▸ REQUIRED WORK:
After locating the line that contains "Section btree." in the records below, write out exactly that line and each line after it through the one that contains "(Some k) m'", and nothing else.

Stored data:
Lemma to_from_be l : to_be (length l) (from_be l) = l.
Proof.
  induction l as [|b l IH]; [done|].
  cbn [length to_be]. rewrite from_be_cons.
  set (p := 256 ^ Z.of_nat (length l)) in *.
  pose proof (from_be_range l) as R. fold p in R.
  assert (Hq : (b2z b * p + from_be l) / p = b2z b).
  { rewrite Z.div_add_l by lia. rewrite Z.div_small by lia. lia. }
  rewrite Hq, z2b_b2z. f_equal.
  transitivity (to_be (length l) (from_be l)); [|exact IH].
  clear IH Hq R.
  assert (G : forall n y, (n <= length l)%nat -> to_be n (b2z b * p + y) = to_be n y).
  { induction n as [|n IHn]; intros y Hn; [done|]. cbn [to_be].
    rewrite IHn by lia. f_equal.
    assert (Hp : p = 256 ^ Z.of_nat (length l - S n) * 256 * 256 ^ Z.of_nat n).
    { unfold p. rewrite <- Z.mul_assoc, <- (Z.pow_succ_r 256 (Z.of_nat n)) by lia.
      rewrite <- Z.pow_add_r by lia. f_equal. lia. }
    rewrite Hp. set (q := 256 ^ Z.of_nat n). set (r := 256 ^ Z.of_nat (length l - S n)).
    assert (0 < q) by (apply Z.pow_pos_nonneg; lia).
    replace (b2z b * (r * 256 * q) + y) with ((b2z b * r * 256) * q + y) by ring.
    rewrite Z.div_add_l by lia.
    apply b2z_inj. rewrite !b2z_z2b.
    rewrite Z.add_comm, Z.mod_add by lia. done. }
  by apply (G (length l)).
Qed.

(** ** Slices

    [slice l a n] is [l[a..a+n]] where it is in range.  [index l i] is the
    panicking [l[i]]. *)

Definition slice {A} (l : list A) (a n : nat) : list A := take n (drop a l).

Definition index {A} (l : list A) (i : nat) : result A :=
  match l !! i with Some x => Ok x | None => Panic end.

(** [&l[a..]] *)
Definition slice_from {A} (l : list A) (a : nat) : result (list A) :=
  if decide (a <= length l)%nat then Ok (drop a l) else Panic.

(** [&l[a..b]] *)
Definition slice_range {A} (l : list A) (a b : nat) : result (list A) :=
  if decide (a <= b /\ b <= length l)%nat then Ok (slice l a (b - a)) else Panic.

Lemma length_slice {A} (l : list A) a n :
  (a + n <= length l)%nat -> length (slice l a n) = n.
Proof. intros. unfold slice. rewrite length_take, length_drop. lia. Qed.

Lemma slice_app_l {A} (l k : list A) a n :
  (a + n <= length l)%nat -> slice (l ++ k) a n = slice l a n.
Proof.
  intros. unfold slice. rewrite drop_app_le by lia.
  rewrite take_app_le; [done|]. rewrite length_drop. lia.
Qed.

Lemma slice_app_r {A} (l k : list A) a n :
  (length l <= a)%nat -> slice (l ++ k) a n = slice k (a - length l) n.
Proof. intros. unfold slice. by rewrite drop_app_ge by lia. Qed.

Lemma slice_all {A} (l : list A) n : length l = n -> slice l 0 n = l.
Proof. intros <-. unfold slice. rewrite drop_0. by apply firstn_all. Qed.

Lemma slice_split {A} (l : list A) n : l = slice l 0 n ++ drop n l.
Proof. unfold slice. by rewrite drop_0, take_drop. Qed.

Lemma index_lt {A} (l : list A) i : (i < length l)%nat -> exists x, index l i = Ok x.
Proof.
  intros H. unfold index. destruct (lookup_lt_is_Some_2 l i H) as [x ->]. eauto.
Qed.

(** ** Association lists in key order: [BTreeMap<Vec<u8>, V>]

    Keys are compared lexicographically by unsigned byte, as [Vec<u8>: Ord]. *)

Fixpoint bytes_ltb (a b : bytes) : bool :=
  match a, b with
  | _, [] => false
  | [], _ :: _ => true
  | x :: a', y :: b' => (b2z x <? b2z y) || ((b2z x =? b2z y) && bytes_ltb a' b')
  end.

Fixpoint bytes_eqb (a b : bytes) : bool :=
  match a, b with
  | [], [] => true
  | x :: a', y :: b' => (b2z x =? b2z y) && bytes_eqb a' b'
  | _, _ => false
  end.

Lemma byte_eqb_iff a b : Byte.eqb a b = true <-> a = b.
Proof. split; [apply Byte.byte_dec_bl | apply Byte.byte_dec_lb]. Qed.

Lemma bytes_eqb_eq a b : bytes_eqb a b = true <-> a = b.
Proof.
  revert b. induction a as [|x a IH]; intros [|y b]; simpl; try done.
  rewrite andb_true_iff, IH, Z.eqb_eq. split.
  - intros [H ->]. by rewrite (b2z_inj _ _ H).
  - by intros [= -> ->].
Qed.

Lemma bytes_eqb_refl a : bytes_eqb a a = true.
Proof. by apply bytes_eqb_eq. Qed.

Lemma bytes_ltb_irrefl a : bytes_ltb a a = false.
Proof.
  induction a as [|x a IH]; [done|]. simpl.
  rewrite Z.ltb_irrefl, Z.eqb_refl, IH. done.
Qed.

Lemma bytes_ltb_trans a b c :
  bytes_ltb a b = true -> bytes_ltb b c = true -> bytes_ltb a c = true.
Proof.
  revert b c. induction a as [|x a IH]; intros [|y b] [|z c]; simpl; try done.
  rewrite !orb_true_iff, !andb_true_iff, !Z.ltb_lt, !Z.eqb_eq.
  intros [H1|[H1 H2]] [H3|[H3 H4]]; [left; lia|left; lia|left; lia|].
  right. split; [lia|eauto].
Qed.

Lemma bytes_ltb_total a b :
  bytes_ltb a b = true \/ a = b \/ bytes_ltb b a = true.
Proof.
  revert b. induction a as [|x a IH]; intros [|y b]; simpl; auto.
  destruct (Z.lt_trichotomy (b2z x) (b2z y)) as [H|[H|H]].
  - left. apply orb_true_iff. left. lia.
  - rewrite H, Z.ltb_irrefl, Z.eqb_refl. simpl.
    destruct (IH b) as [?|[->|?]]; auto. right; left.
    by rewrite (b2z_inj _ _ H).
  - right; right. apply orb_true_iff. left. lia.
Qed.

Section btree.
Context {V : Type}.

Fixpoint bt_get (k : bytes) (m : list (bytes * V)) : option V :=
  match m with
  | [] => None
  | (k', v) :: m' => if bytes_eqb k k' then Some v else bt_get k m'
  end.

Fixpoint bt_insert (k : bytes) (v : V) (m : list (bytes * V)) : list (bytes * V) :=
  match m with
  | [] => [(k, v)]
  | (k', v') :: m' =>
      if bytes_ltb k k' then (k, v) :: (k', v') :: m'
      else if bytes_eqb k k' then (k, v) :: m'
      else (k', v') :: bt_insert k v m'
  end.

(** Every key is above [lo] and the keys ascend strictly. *)
Fixpoint bt_above (lo : option bytes) (m : list (bytes * V)) : bool :=
  match m with
  | [] => true
  | (k, _) :: m' =>
      match lo with None => true | Some l => bytes_ltb l k end && bt_above (Some k) m'
  end.

Definition bt_sorted (m : list (bytes * V)) : bool := bt_above None m.

Lemma bt_above_mono lo lo' m :
  bytes_ltb lo lo' = true -> bt_above (Some lo') m = true -> bt_above (Some lo) m = true.
Proof.
  destruct m as [|[k v] m]; [done|]. simpl. rewrite !andb_true_iff.
  intros H [H1 H2]. split; [|done]. by eapply bytes_ltb_trans.
Qed.

Lemma bt_insert_above lo k v m :
  match lo with None => True | Some l => bytes_ltb l k = true end ->
  bt_above lo m = true -> bt_above lo (bt_insert k v m) = true.
Proof.
  revert lo. induction m as [|[k' v'] m IH]; intros lo Hlo; simpl.
  { destruct lo; by rewrite ?Hlo. }
  rewrite andb_true_iff. intros [H1 H2].
  destruct (bytes_ltb k k') eqn:E1.
  { simpl. rewrite E1, H2. destruct lo; by rewrite ?Hlo. }
  destruct (bytes_eqb k k') eqn:E2.
  { apply bytes_eqb_eq in E2 as ->. simpl. rewrite H2. by destruct lo; rewrite ?Hlo. }
  simpl. rewrite H1. simpl. apply IH; [|done].
  destruct (bytes_ltb_total k k') as [?|[->|?]]; [congruence| |done].
  by rewrite bytes_eqb_refl in E2.
Qed.

(** Inserting a key above all keys appends it. *)
Lemma bt_insert_snoc lo k v m :
  bt_above lo (m ++ [(k, v)]) = true -> bt_insert k v m = m ++ [(k, v)].
Proof.
  revert lo. induction m as [|[k' v'] m IH]; intros lo; [done|].
  simpl. rewrite andb_true_iff. intros [_ H].
  assert (Hlt : bytes_ltb k' k = true).
  { clear IH. revert k' v' lo H. induction m as [|[k2 v2] m IH2]; intros k' v' lo H; simpl in H.
    - by apply andb_true_iff in H as [H _].
    - apply andb_true_iff in H as [H1 H2].
      eapply bytes_ltb_trans; [exact H1|]. by eapply (IH2 k2 v2 None). }
  destruct (bytes_ltb k k') eqn:E.
  { pose proof (bytes_ltb_trans _ _ _ Hlt E) as C. by rewrite bytes_ltb_irrefl in C. }
  destruct (bytes_eqb k k') eqn:E2.
  { apply bytes_eqb_eq in E2 as ->. by rewrite bytes_ltb_irrefl in Hlt. }
  by rewrite (IH (Some k')).
Qed.

Lemma bt_get_insert k v m : bt_get k (bt_insert k v m) = Some v.
Proof.
  induction m as [|[k' v'] m IH]; simpl; [by rewrite bytes_eqb_refl|].
  destruct (bytes_ltb k k'); simpl; [by rewrite bytes_eqb_refl|].
  destruct (bytes_eqb k k') eqn:E; simpl; [by rewrite bytes_eqb_refl|]. by rewrite E.
Qed.

Lemma bt_get_insert_ne k k' v m : k <> k' -> bt_get k (bt_insert k' v m) = bt_get k m.
Proof.
  intros Hne. assert (E : bytes_eqb k k' = false).
  { destruct (bytes_eqb k k') eqn:E; [|done]. by apply bytes_eqb_eq in E. }
  induction m as [|[k2 v2] m IH]; simpl; [by rewrite E|].
  destruct (bytes_ltb k' k2); simpl; [by rewrite E|].
  destruct (bytes_eqb k' k2) eqn:E2; simpl.
  { apply bytes_eqb_eq in E2 as ->. by rewrite E. }
  destruct (bytes_eqb k k2); [done|]. apply IH.
Qed.
End btree.

Lemma bt_get_above {V} lo k (m : list (bytes * V)) :
  bt_above (Some lo) m = true -> bytes_ltb lo k = false -> bt_get k m = None.
Proof.
  revert lo. induction m as [|[k' v'] m IH]; intros lo; [done|].
  simpl. rewrite andb_true_iff. intros [H1 H2] H3.
  destruct (bytes_eqb k k') eqn:E.
  { apply bytes_eqb_eq in E as ->. congruence. }
  apply (IH k'); [done|]. destruct (bytes_ltb k' k) eqn:E2; [|done].
  by rewrite (bytes_ltb_trans _ _ _ H1 E2) in H3.
Qed.

(** Two sorted maps with the same lookups are the same map. *)
Lemma bt_ext {V} lo (m m' : list (bytes * V)) :
  bt_above lo m = true -> bt_above lo m' = true ->
  (forall k, bt_get k m = bt_get k m') -> m = m'.
Proof.
  revert lo m'. induction m as [|[k v] m IH]; intros lo [|[k' v'] m'] H1 H2 Hext.
  - done.
  - specialize (Hext k'). simpl in Hext. by rewrite bytes_eqb_refl in Hext.
  - specialize (Hext k). simpl in Hext. by rewrite bytes_eqb_refl in Hext.
  - simpl in H1, H2. apply andb_true_iff in H1 as [H1 H1'], H2 as [H2 H2'].
    assert (k = k') as <-.
    { destruct (bytes_ltb_total k k') as [Hlt|[?|Hlt]]; [|done|].
      - pose proof (Hext k) as E. simpl in E. rewrite bytes_eqb_refl in E.
        destruct (bytes_eqb k k') eqn:E2; [by apply bytes_eqb_eq|].
        rewrite (bt_get_above k' k m' H2') in E; [done|].
        destruct (bytes_ltb k' k) eqn:E3; [|done].
        pose proof (bytes_ltb_trans _ _ _ Hlt E3) as C. by rewrite bytes_ltb_irrefl in C.
      - pose proof (Hext k') as E. simpl in E. rewrite bytes_eqb_refl in E.
        destruct (bytes_eqb k' k) eqn:E2; [by apply bytes_eqb_eq in E2|].
        rewrite (bt_get_above k k' m H1') in E; [done|].
        destruct (bytes_ltb k k') eqn:E3; [|done].
        pose proof (bytes_ltb_trans _ _ _ Hlt E3) as C. by rewrite bytes_ltb_irrefl in C. }
    pose proof (Hext k) as E. simpl in E. rewrite bytes_eqb_refl in E. injection E as <-.
    f_equal. apply (IH (Some k)); [done|done|]. intros k2.
    specialize (Hext k2). simpl in Hext. destruct (bytes_eqb k2 k) eqn:E; [|done].
    apply bytes_eqb_eq in E as ->.
    by rewrite (bt_get_above k k m H1' (bytes_ltb_irrefl k)), (bt_get_above k k m' H2' (bytes_ltb_irrefl k)).
Qed.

▸ ANSWER BOX:
Section btree.
Context {V : Type}.

Fixpoint bt_get (k : bytes) (m : list (bytes * V)) : option V :=
  match m with
  | [] => None
  | (k', v) :: m' => if bytes_eqb k k' then Some v else bt_get k m'
  end.

Fixpoint bt_insert (k : bytes) (v : V) (m : list (bytes * V)) : list (bytes * V) :=
  match m with
  | [] => [(k, v)]
  | (k', v') :: m' =>
      if bytes_ltb k k' then (k, v) :: (k', v') :: m'
      else if bytes_eqb k k' then (k, v) :: m'
      else (k', v') :: bt_insert k v m'
  end.

(** Every key is above [lo] and the keys ascend strictly. *)
Fixpoint bt_above (lo : option bytes) (m : list (bytes * V)) : bool :=
  match m with
  | [] => true
  | (k, _) :: m' =>
      match lo with None => true | Some l => bytes_ltb l k end && bt_above (Some k) m'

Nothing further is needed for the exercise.